I was the same when I got into Scrivener. I am very disorganised by nature but a bit of a control freak at the same time, which is... frustrating. I got Scrivener and watched maybe the first couple tutorials and thought I'd never use the rest. I probably use about 30% of its functionality but this increases as I need more; research the workings of Scriv: add to my skill set
. Now, looking back on when I tried to use Word or Pages, I realise that I probably wouldn't still be writing if I hadn't come across Scrivener.

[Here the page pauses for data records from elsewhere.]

(* ===== verification/Reports.v ===== *)
(** * Reports appear while the program runs

    The program writes its reports in operation, not only when it is told to
    stop: from every state in which [main] waits for a signal, the threads can
    get all received messages through to the aggregators, and one tick of the
    flush timer then writes every window that is over. *)

From S2P Require Import Prelude CString DecimalFp StdMap Aggregator AggregatorSpec AggregatorProps.
From S2P Require Import Output Float64 Json JsonRef TradeParser ConfigLoader Cli ConnectionError.
From S2P Require Import ReconnectPolicy Jitter Totals BoundedQueue QueueProps NetworkStage NetworkProps.
From S2P Require Import Snapshots Pipeline PipelineInv PipelineLive PipelineProps.
From S2P Require Import Punctual PipelineTyped Defined Operation Main Service ServiceProps ServiceTotal.

Section lift.
Context `{J : JsonLib} `{ErrorCode E}.
Variables (hash : string → Z) (draw : spec_float → spec_float → spec_float) (ec_message : E → string).
Implicit Types (v : system E).

Lemma system_run_trans v acts1 r1 v1 acts2 r2 v2 :
  system_run hash draw ec_message v acts1 r1 v1 → system_run hash draw ec_message v1 acts2 r2 v2 →
  system_run hash draw ec_message v (acts1 ++ acts2) (r1 ++ r2) v2.
Proof.
  intros Hrun. induction 1 as [|acts r v' a v'' _ IH Hs]; [by rewrite !app_nil_r|].
  rewrite !app_assoc. by econstructor.
Qed.

Lemma raw_capacity_run (p : pipeline FileOutputSink) acts msgs p' :
  pipe_run hash p acts msgs p' → bq_capacity (pl_raw_queue p') = bq_capacity (pl_raw_queue p).
Proof. induction 1 as [|acts msgs p1 a p2 _ IH Hs]; [done|]. by rewrite (raw_capacity_step _ _ _ _ Hs). Qed.

(** The threads of the pipeline run, and the rest of the program stands still. *)
Lemma pipe_run_system v acts p :
  pipe_run hash (sy_pipeline v) acts [] p → forallb operation acts = true →
  system_run hash draw ec_message v (SysPipe <$> acts) [] (set_pipeline v p).
Proof.
  intros Hrun. remember (@nil string) as msgs eqn:Hmsgs. revert Hmsgs.
  induction Hrun as [|acts msgs p1 a p2 _ IH Hs]; intros Hmsgs Hall.
  { destruct v. constructor. }
  apply app_nil in Hmsgs as [-> ->]. rewrite forallb_app in Hall. apply andb_true_iff in Hall as [Hall Ha].
  cbn in Ha. rewrite andb_true_r in Ha. rewrite fmap_app. specialize (IH eq_refl Hall).
  apply (system_next hash draw ec_message _ _ [] (set_pipeline v p1) (SysPipe a)); [done|]. cbn.
  assert (pipe_thread a = true) as -> by by destruct a. unfold pipeline_step. cbn. rewrite Hs. done.
Qed.
(** A batch whose writing fails. *)
Lemma write_throws (sk : FileOutputSink) msgs ts ws e :
  fos_good sk = true → in_range W msgs → NoDup ws → (∀ st, st ∈ ws ↔ ∃ s k, ref_window W s k ts = Some st) →
  (∀ t, cnt t ts ≤ cnt t (trades_of msgs)) → write_windows sk ws = Throw e →
  e = RuntimeError "Failed to write to output file" ∧
  ∃ part rest, batch_text W ts = Ret (part +:+ rest) ∧ fos_file (put_windows sk ws) = fos_file sk +:+ part.
Proof.
  intros Hg Hr Hnd Hws Hsub Hw.
  destruct (sub_writable W HW HWt msgs ts ws Hr Hsub) as [Hp Hu]; [by intros; apply Hws|].
  assert (∃ text, windows_text ws = Ret text) as [text Ht].
  { destruct (write_windows_returns file_good {| fos_file := ""; fos_good := true; fos_os := [] |} ws)
      as (sk' & Hw' & _); [by split|done..|].
    apply write_windows_text in Hw' as (text & ? & _). eauto. }
  destruct (put_windows_spec sk ws text Hg Ht) as (part & rest & -> & Hf & Hend).
  rewrite (batch_text_unique W ts) in Ht by done.
  destruct (fos_good (put_windows sk ws)); [destruct Hend; congruence|].
  rewrite Hw in Hend. split; [congruence|eauto].
Qed.

Lemma pipe_throws g msgs s a e :
  ok g msgs s → in_range W msgs → fos_good (pl_sink s) = true → a ≠ ActStartRefused →
  pipe_step hash s a = Some (Throw e) →
  e = RuntimeError "Failed to write to output file" ∧
  ∃ batch part rest, batch_text W batch = Ret (part +:+ rest) ∧
    (∀ t, cnt t (concat (g_batches g) ++ batch) ≤ cnt t (trades_of msgs)) ∧
    fos_file (sink_after s a) = fos_file (pl_sink s) +:+ part.
Proof.
  intros Hg Hr Hgood Ha Hs.
  assert (∀ t, cnt t (concat (g_batches g) ++ g_open g ++ concat (g_pending g)) ≤ cnt t (trades_of msgs)) as Hcnt.
  { intros t. pose proof (proj1 (cnt_perm _ _) (written_and_unwritten hash W sink threads g msgs s Hg) t) as <-.
    unfold unwritten. rewrite !cnt_app.
    pose proof (cnt_nonneg t (concat (queued <$> pl_shards s))). pose proof (cnt_nonneg t (concat (agg_hold <$> pl_aggs s))).
    pose proof (cnt_nonneg t (parser_hold (pl_parser s))). pose proof (cnt_nonneg t (trades_of (bq_items (pl_raw_queue s)))). lia. }
  assert (∀ t, 0 ≤ cnt t (concat (g_batches g)) ∧ 0 ≤ cnt t (g_open g) ∧ 0 ≤ cnt t (concat (g_pending g))) as Hnn
    by (intros; split_and!; apply cnt_nonneg).
  assert (∀ batch, (∀ t, cnt t batch ≤ cnt t (g_open g ++ concat (g_pending g))) →
    (∀ t, cnt t batch ≤ cnt t (trades_of msgs)) ∧
    ∀ t, cnt t (concat (g_batches g) ++ batch) ≤ cnt t (trades_of msgs)) as Hsub.
  { intros batch Hb. split; intros t; specialize (Hb t); specialize (Hcnt t); specialize (Hnn t);
      rewrite !cnt_app in *; lia. }
  destruct a as [m| |now ck| | |i|ck| | |]; cbn [pipe_step] in Hs.
  - unfold submit_raw_message in Hs. by destruct (push _ _) as [[]|]; cbn in Hs.
  - unfold start in Hs. by destruct (pl_parser s), (pl_stop_requested s), (pl_stop s).
  - unfold writer_timeout in Hs. destruct (pl_writer s) as [[]|]; try done.
    destruct (pl_stop_requested s); [done|]. injection Hs as Hs.
    apply bind_Throw in Hs as [Hs|(d & _ & Hs)]; [by apply wait_deadline_no_throw in Hs|]. by destruct (pl_window_ms s =? 0).
  - unfold stop_request in Hs. by destruct (pl_stop s).
  - by edestruct parser_defined as (s1 & ? & _); [exact HW|exact Hg|exact Hr|exact Hs|].
  - by edestruct agg_defined as (s1 & ? & _); [exact HW|exact Hg|exact Hr|exact Hs|].
  - unfold writer_wait in Hs. destruct (pl_writer s) as [[]|]; try done. destruct (pl_stop_requested s); [|done].
    injection Hs as Hs. apply bind_Throw in Hs as [Hs|(d & _ & Hs)]; [by apply wait_deadline_no_throw in Hs|done].
  - unfold flush_completed_windows, sink_after in *. pose proof (ok_writer _ _ _ _ _ _ _ Hg) as Hex.
    destruct (pl_writer s) as [[|cur i ws|]|]; try done. destruct (pl_shards s !! i) as [sh|].
    { by destruct (extract_completed_windows (sh_aggregator sh) cur). }
    injection Hs as Hs. apply bind_Throw in Hs as [Hs|(? & _ & ?)]; [|done]. destruct Hex as [Hnd Hws _ _].
    destruct (Hsub (g_open g)) as [H1 H2]; [intros t; specialize (Hnn t); rewrite cnt_app; lia|].
    destruct (write_throws _ msgs (g_open g) ws e Hgood Hr Hnd Hws H1 Hs) as (-> & part & rest & Ht & Hf). eauto 7.
  - unfold stop, sink_after in *. destruct (pl_stop s) as [| | |j|j|]; [done|..].
    + by destruct (can_join_writer s).
    + by destruct (can_join_parser s).
    + by destruct (pl_shards s !! j).
    + by destruct (pl_aggs s !! j) as [[[]|]|].
    + injection Hs as Hs. apply bind_Throw in Hs as [Hs|(? & _ & ?)]; [|done]. unfold flush_remaining_windows in Hs.
      destruct (take_remaining_spec hash W shards 0 (pl_shards s) (g_pending g)) as [Hnd Hws].
      { by rewrite (ok_shards_length _ _ _ _ _ _ _ Hg), (ok_pending_length _ _ _ _ _ _ _ Hg). }
      { by apply (ok_shards _ _ _ _ _ _ _ Hg). }
      destruct (take_remaining (pl_shards s)) as [ws shs]. cbn [fst] in *.
      apply bind_Throw in Hs as [Hs|(? & _ & ?)]; [|done].
      destruct (Hsub (concat (g_pending g))) as [H1 H2]; [intros t; specialize (Hnn t); rewrite cnt_app; lia|].
      destruct (write_throws _ msgs (concat (g_pending g)) ws e Hgood Hr Hnd Hws H1 Hs) as (-> & part & rest & Ht & Hf).
      eauto 7.
  - done.
Qed.
End pipeline.


(** ** The program *)

Section program.
Context `{J : JsonLib} `{!JsonLaws J} `{ErrorCode E}.
Variables (fmt_double : spec_float → string) (hash : string → Z).
Variables (draw : spec_float → spec_float → spec_float) (ec_message : E → string).
Variables (env : environment) (argv : list string) (log : list log_entry) (sv : service E).
Hypothesis Hstart : main_startup fmt_double env argv = (log, Ret (Started sv)).

Notation run := (system_run hash draw ec_message (new_system log sv)).
Notation W := (cf_window_ms (sv_config sv)).
Notation FI := (cf_flush_interval_ms (sv_config sv)).
Notation sink0 :=
  {| fos_file := env_output_contents env; fos_good := true; fos_os := env_output_writes env |}.
Notation ok := (system_ok hash W FI kQueueCapacity sink0 (cf_aggregator_threads (sv_config sv))).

To answer your question about options for compiling manuscripts, here are a couple of screen grabs for the highly customisable compile process:
This one above is the the options for novel, etc.
Above is the type of publication format.
I love the ability to group characters (or POVs, or anything else, for that matter) in "Collections". this means that in a book that spans 5 time periods, with multiple POVs, with one click on the collections binders I can bring up all that character's/theme's/symbol's/POV's/Date appearance in my manuscript. For example:
The above is my normal working screen. On the left is the project tree. I have given Henry, Firmin, Gilbert, Osmund and Lady Selwyn's diary their own collections. The text that is selected is what appears in the main screen.
But here, I clicked the blue bar (you set all these properties yourself i.e name and colour of the collection etc) and that brings up all of LadySelwyn's journal entries. In the novel they are scattered throughout thechapters of one time period. This was a great method for me to be able to keep track of what she'd been writing without going back and forth every time. For me, I think Collections will the be the biggest new feature I use. (I only started using it recently.)
On the right hand side, the smaller pane is where you can set metatags, or even simple tickbox things like whether or not it should be included in a compile, or if it is draft 1, proofed, etc. It will showthe colour of the POV you've assigned, too (provided you've given characters a different colour) so it's good for at-a-glance, too.